On parle beaucoup de la Couverture maladie universelle (CMU), est-elle pour vous une réelle alternative dans la prise en charge sanitaire ?

La CMU est une politique globale, demandée par les travailleurs à travers le Bureau international du travail. Pour nous, c’est un processus qui va s’améliorer au fur et à mesure. La loi sur la CMU est entrée en vigueur à partir de 2019. Petit à petit, les choses vont se mettre en place. En 2015, quand la CMU a été rejetée partout, nous avons été l’une des premières organisations à accepter de l’accompagner. En tant que fonctionnaire, nous avons la MUGEFCI et d’autres mutuelles complémentaires, certes, mais nous avons des parents qui comptent sur nous, une famille élargie. Avec la CMU, ces personnes auront des cartes qui vont réduire la pression sur les finances des fonctionnaires. La CMU va aider l’Etat à investir dans le domaine de la santé. Tous les acteurs doivent s’impliquer dans sa réussite.

Vous êtes impliqué dans la résolution de la question de la prime. Le dossier avance-t-il ?

Le 31 décembre 2025, sous la promesse d’une étude faite, les résultats ont été déposés au ministère d’Etat, ministère de la Fonction publique et de la modernisation de l’administration. Mais jusque-là, nous attendons qu’on ouvre les débats, pour que nous puissions regarder dans le dossier, pour voir quelles sont les propositions qui ont été faites. Aucun chronogramme n’a encore été établi. On ne sait pas si le gouvernement va regarder à l’intérieur du dossier et prendre des décisions de façon unilatérale ou bien ouvrir des échanges. Dans ce dossier, il faudra également examiner la question des avantages liés au décrochage acté en 76 et qui, au fil des années, a créé un gap de 1000 points d’indices, avec les revalorisations, les primes accordées aux uns et aux autres, etc. Cela doit être corrigé.

« MUGEFCI : je suis content que les choses se soient passées ainsi »

Combien de centrales syndicales existe-t-il aujourd’hui en Côte d’Ivoire ?

Il y en a 6. Avant 2019, plusieurs organisations se proclamaient centrales syndicales. Mais, le gouvernement a fait un travail technique, pour voir qui respectait les conditions. Seulement six ont été retenues.
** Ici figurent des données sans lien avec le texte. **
(* ===== verification/Indexer.v ===== *)
(** * What an indexer learns from the log

    A consumer of the drained virtual operations (the chain's history tables are
    fed from them) that knows nothing else: [apply_event] keeps who owns and may
    move each NFT, the operators, the symbols, the parties and status of each
    HTLC and the owners of contracts. It is the specification the evaluators'
    log is proved to meet. *)
From S2P Require Import Prelude Types Crypto Protocol Costs Database EvalNft EvalHtlc Engine EvalContracts.
From S2P Require Import NftInvariant HtlcInvariant ContractInvariant Chain ChainProperties EventLog.

Record index : Type := mk_index {
  ix_symbols : gmap string Z;
  ix_nfts : gmap Z (string * string);
  ix_operators : gmap (string * string * Z) unit;
  ix_htlcs : gmap Z (string * string * htlc_status);
  ix_contracts : gmap Z string }.

Definition empty_index : index := mk_index ∅ ∅ ∅ ∅ ∅.

Definition set_symbols m ix := mk_index m ix.(ix_nfts) ix.(ix_operators) ix.(ix_htlcs) ix.(ix_contracts).
Definition set_nfts m ix := mk_index ix.(ix_symbols) m ix.(ix_operators) ix.(ix_htlcs) ix.(ix_contracts).
Definition set_operators m ix := mk_index ix.(ix_symbols) ix.(ix_nfts) m ix.(ix_htlcs) ix.(ix_contracts).
Definition set_htlcs m ix := mk_index ix.(ix_symbols) ix.(ix_nfts) ix.(ix_operators) m ix.(ix_contracts).
Definition set_contracts m ix := mk_index ix.(ix_symbols) ix.(ix_nfts) ix.(ix_operators) ix.(ix_htlcs) m.

Definition close_entry (st : htlc_status) (e : string * string * htlc_status) := (e.1, st).

Definition apply_event (ix : index) (e : EventLog.event) : index :=
  match e with
  | ev_collection id sym => set_symbols (<[sym := id]> ix.(ix_symbols)) ix
  | ev_minted id to => set_nfts (<[id := (to, "")]> ix.(ix_nfts)) ix
  | ev_transferred id _ to => set_nfts (<[id := (to, "")]> ix.(ix_nfts)) ix
  | ev_approved id a => set_nfts (alter (fun o => (o.1, a)) id ix.(ix_nfts)) ix
  | ev_approval_for_all o p c a =>
      set_operators (if a : bool then <[(o, p, c) := tt]> ix.(ix_operators) else delete (o, p, c) ix.(ix_operators)) ix
  | ev_burned id _ => set_nfts (delete id ix.(ix_nfts)) ix
  | ev_htlc_created id from to => set_htlcs (<[id := (from, to, open)]> ix.(ix_htlcs)) ix
  | ev_htlc_redeemed id _ => set_htlcs (alter (close_entry redeemed) id ix.(ix_htlcs)) ix
  | ev_htlc_refunded id _ => set_htlcs (alter (close_entry refunded) id ix.(ix_htlcs)) ix
  | ev_deployed id o => set_contracts (<[id := o]> ix.(ix_contracts)) ix
  | ev_called _ _ _ => ix
  end.

(** Reading a log from the beginning; [None] if some line cannot be read. *)
Definition index_log (l : list virtual_op) : option index :=
  foldl apply_event empty_index <$> mapM decode l.

(** The same knowledge, taken from the database itself. *)
Definition index_of (db : database) : index :=
  mk_index db.(collection_by_symbol)
    ((fun n => (n.(nft_owner), n.(nft_approved))) <$> db.(nfts))
    ((fun _ => tt) <$> db.(operators))
    ((fun h => (h.(htlc_from), h.(htlc_to), h.(status))) <$> db.(htlcs))
    (ctr_owner <$> db.(contracts)).

(** ** The virtual operation of an operation *)

Definition virtual_of (db : database) (op : operation) (r : call_result) : option virtual_operation :=
  match op with
  | op_nft_create_collection op =>
      Some (vop_collection_created (mk_nft_collection_created db.(next_collection_id) op.(cc_creator) op.(cc_symbol)))
  | op_nft_mint op =>
      Some (vop_minted (mk_nft_minted db.(next_nft_id) op.(mint_collection) op.(mint_to) op.(mint_metadata_hash)))
  | op_nft_transfer op =>
      n ← db.(nfts) !! op.(xfer_nft_id);
      Some (vop_transferred (mk_nft_transferred n.(nft_id) n.(nft_owner) op.(xfer_to)))
  | op_nft_approve op =>
      Some (vop_approved (mk_nft_approved op.(appr_nft_id) op.(appr_owner) op.(appr_approved)))
  | op_nft_set_approval_for_all op =>
      Some (vop_approval_for_all (mk_nft_approval_for_all op.(afa_owner) op.(afa_operator_account)
              op.(afa_collection) op.(afa_approved)))
  | op_nft_burn op =>
      n ← db.(nfts) !! op.(burn_nft_id);
      Some (vop_burned (mk_nft_burned op.(burn_nft_id) op.(burn_owner) n.(nft_collection)))
  | op_htlc_create op =>
      Some (vop_htlc_created (mk_htlc_created db.(next_htlc_id) op.(hc_from) op.(hc_to) op.(hc_amount)
              op.(hc_expiration)))
  | op_htlc_redeem op =>
      h ← db.(htlcs) !! op.(hr_htlc_id);
      Some (vop_htlc_redeemed (mk_htlc_redeemed h.(htlc_id) h.(htlc_from) h.(htlc_to) h.(htlc_amount)))
  | op_htlc_refund op =>
      h ← db.(htlcs) !! op.(hf_htlc_id);
      Some (vop_htlc_refunded (mk_htlc_refunded h.(htlc_id) h.(htlc_from) h.(htlc_amount)))
  | op_contract_deploy op =>
      Some (vop_deployed (mk_contract_deployed db.(next_contract_id) op.(cd_owner) (sha256 op.(cd_code))))
  | op_contract_call op =>
      Some (vop_called (mk_contract_called op.(call_contract_id) op.(call_caller) r.(fuel_used) r.(success)))
  end.

Lemma all_chars_weaken (ok ok' : Ascii.ascii -> bool) s :
  (forall c, ok c = true -> ok' c = true) -> all_chars ok s = true -> all_chars ok' s = true.
Proof. unfold all_chars. rewrite !forallb_forall. auto. Qed.
Lemma account_char_clean c : account_char_ok c = true -> negb (Ascii.eqb c quote) = true.
Proof. intros H. apply negb_true_iff, Ascii.eqb_neq. intros ->. discriminate H. Qed.
Lemma valid_name_clean s : valid_account_name s = true -> clean s.
Proof.
  unfold valid_account_name. intros H. apply andb_true_iff in H as [_ H].
  revert H. apply all_chars_weaken, account_char_clean.
Qed.
Lemma symbol_clean s : all_chars symbol_char_ok s = true -> clean s.
Proof.
  apply all_chars_weaken. intros c H. apply negb_true_iff, Ascii.eqb_neq. intros ->. discriminate H.
Qed.
#[local] Hint Resolve valid_name_clean symbol_clean : core.

(** ** One operation, one line *)

Definition clean_owners (db : database) : Prop :=
  forall id n, db.(nfts) !! id = Some n -> clean n.(nft_owner).

(** The log of [db'] is the log of [db] and the line of [v], and the indexer
    that knew [db] and reads the line knows [db']. *)
Record logs (db db' : database) (v : virtual_operation) : Prop := {
  logs_line : db'.(pending_virtual_ops) = db.(pending_virtual_ops) ++ [render v];
  logs_index : index_of db' = apply_event (index_of db) (visible v);
  logs_clean : clean_texts v;
  logs_unsigned : unsigned_numbers v;
  logs_owners : clean_owners db' }.

Lemma clean_owners_insert (m : gmap Z nft_object) id (n : nft_object) :
  (forall i x, m !! i = Some x -> clean x.(nft_owner)) -> clean n.(nft_owner) ->
  forall i x, <[id := n]> m !! i = Some x -> clean x.(nft_owner).
Proof. intros Hm Hn i x Hl. apply lookup_insert_Some in Hl as [[_ <-]|[_ Hl]]; [done|by eapply Hm]. Qed.
Lemma clean_owners_delete (m : gmap Z nft_object) id :
  (forall i x, m !! i = Some x -> clean x.(nft_owner)) ->
  forall i x, delete id m !! i = Some x -> clean x.(nft_owner).
Proof. intros Hm i x Hl. apply lookup_delete_Some in Hl as [_ Hl]. by eapply Hm. Qed.

(** Altering through the projection of a map is inserting the image. *)
Lemma fmap_insert_alter {A B} (f : A -> B) (g : B -> B) (m : gmap Z A) id a a' :
  m !! id = Some a -> f a' = g (f a) -> f <$> <[id := a']> m = alter g id (f <$> m).
Proof. intros Ha E. rewrite fmap_insert, E. symmetry. apply alter_some. by rewrite lookup_fmap, Ha. Qed.

Section effects.
Context (db : database) (Hi : db_inv db) (Ho : clean_owners db).

Ltac owners :=
  unfold clean_owners; simpl;
  first [exact Ho|exact (clean_owners_delete _ _ Ho)|apply (clean_owners_insert _ _ _ Ho); simpl; first [done|by eapply Ho]].
Ltac known := unfold index_of, apply_event, visible; simpl; f_equal.

Lemma nft_effect_logs eng op db' :
  typed_op op -> family_of op = nft_family -> op_effect eng db op db' ->
  exists v, (forall r, virtual_of db op r = Some v) /\ logs db db' v.
Proof.
  pose proof (inv_nft _ Hi) as Hn. intros Ht Hf He. destruct op as [op|op|op|op|op|op| | | | |]; try discriminate Hf.
  - destruct He as [(_ & Hv & _) ->]. eexists. split; [done|]. pose proof (wf_next_c _ _ _ _ _ _ _ Hn).
    split; [done|by known|apply symbol_clean, Hv|simpl; lia|done].
  - destruct He as [(_ & Hv & _ & _ & c & Hc & _) ->]. unfold mint_post. rewrite Hc. eexists. split; [done|].
    pose proof (wf_next_n _ _ _ _ _ _ _ Hn). assert (clean op.(mint_to)) by apply valid_name_clean, Hv.
    split; [done|known; by rewrite fmap_insert|done|simpl; lia|owners].
  - destruct He as [(_ & Hv & _ & n & Hl & _) ->]. unfold transfer_post. rewrite Hl. eexists. simpl.
    rewrite Hl. split; [done|].
    destruct (wf_nfts _ _ _ _ _ _ _ Hn _ _ Hl) as (Hid & ? & _).
    assert (clean op.(xfer_to)) by apply valid_name_clean, Hv.
    split; [done|known; by rewrite fmap_insert, Hid|split; [by eapply Ho|done]|simpl; lia
      |owners].
  - destruct He as [(_ & Hv & _ & n & Hl & _) ->]. unfold approve_post. rewrite Hl. eexists. split; [done|].
    simpl in Ht. split; [done|known; by erewrite fmap_insert_alter| |apply Ht|owners].
    simpl. destruct (decide (appr_approved op = "")) as [->|Hne]; [done|]. by apply valid_name_clean, Hv.
  - destruct He as [(_ & Hv & _) ->]. eexists. split; [done|].
    split; [done| |split; apply valid_name_clean, Hv|apply Ht|done].
    known. destruct (afa_approved op); [by rewrite fmap_insert|by rewrite fmap_delete].
  - destruct He as [(_ & Hv & n & Hl & _) ->]. unfold burn_post. rewrite Hl. eexists. simpl. rewrite Hl.
    split; [done|]. split; [done|known; by rewrite fmap_delete|apply valid_name_clean, Hv|apply Ht
      |owners].
Qed.

Lemma htlc_effect_logs eng op db' :
  typed_op op -> family_of op = htlc_family -> op_effect eng db op db' ->
  exists v, (forall r, virtual_of db op r = Some v) /\ logs db db' v.
Proof.
  pose proof (inv_htlc _ Hi) as Hh. intros Ht Hf He. destruct op as [| | | | | |op|op|op| |]; try discriminate Hf.
  - destruct He as [(_ & Hv & _) ->]. eexists. split; [done|]. pose proof (wf_next_h _ _ _ Hh).
    split; [done|known; by rewrite fmap_insert|split; apply valid_name_clean, Hv|simpl; lia|done].
  - destruct He as [(_ & _ & _ & h & Hl & _) ->]. unfold htlc_redeem_post. rewrite Hl. eexists. simpl. rewrite Hl.
    split; [done|]. destruct (wf_htlcs _ _ _ Hh _ _ Hl) as (Hid&?&_&_&_&_&_&_&_&?&?).
    split; [done|known; rewrite Hid; by erewrite fmap_insert_alter|simpl; eauto|simpl; lia|done].
  - destruct He as [(_ & _ & _ & h & Hl & _) ->]. unfold htlc_refund_post. rewrite Hl. eexists. simpl. rewrite Hl.
    split; [done|]. destruct (wf_htlcs _ _ _ Hh _ _ Hl) as (Hid&?&_&_&_&_&_&_&_&?&?).
    split; [done|known; rewrite Hid; by erewrite fmap_insert_alter|simpl; eauto|simpl; lia|done].
Qed.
Nous avons la centrale Dignité, la FESACI, Humanisme, la Plateforme nationale que nous sommes, l’UGTCI et l’UNATRCI. La loi dit qui est centrale et la loi dit aussi qui peut négocier avec le gouvernement. Pour négocier avec le gouvernement, il faut être représentatif. La loi complète en disant que la représentativité est déterminée par l’élection professionnelle. Donc, le processus devait s’achever par une élection professionnelle, afin que 5 des 6 centrales soient choisies pour discuter avec l’Etat. Le processus électoral avait commencé en 2019 puis s’est brusquement arrêté. Mais, au lieu de permettre aux 6 centrales de discuter avec l’Etat, jusqu’à ce qu’une élection ait lieu, l’Etat a décidé de travailler avec les 5 anciennes centrales. Comme la plateforme nationale est la nouvelle, elle a été mise de côté. Depuis, nous demandons l’élection professionnelle en vain.

Qu’est-ce qui bloque, selon vous ?

Nous l’ignorons, nous ne sommes que six candidats. On s’attendait à plus de centrales, mais aucune autre ne respecte les critères. Alors, pourquoi ne pas reconnaître les six centrales, en attendant que les élections professionnelles aient lieu ? Il faut réparer cette injustice. La Plateforme nationale prend part déjà aux discussions, nous sommes à l’origine de la trêve sociale, mais quand il s’agit de bénéficier des avantages, nous sommes mis de côté.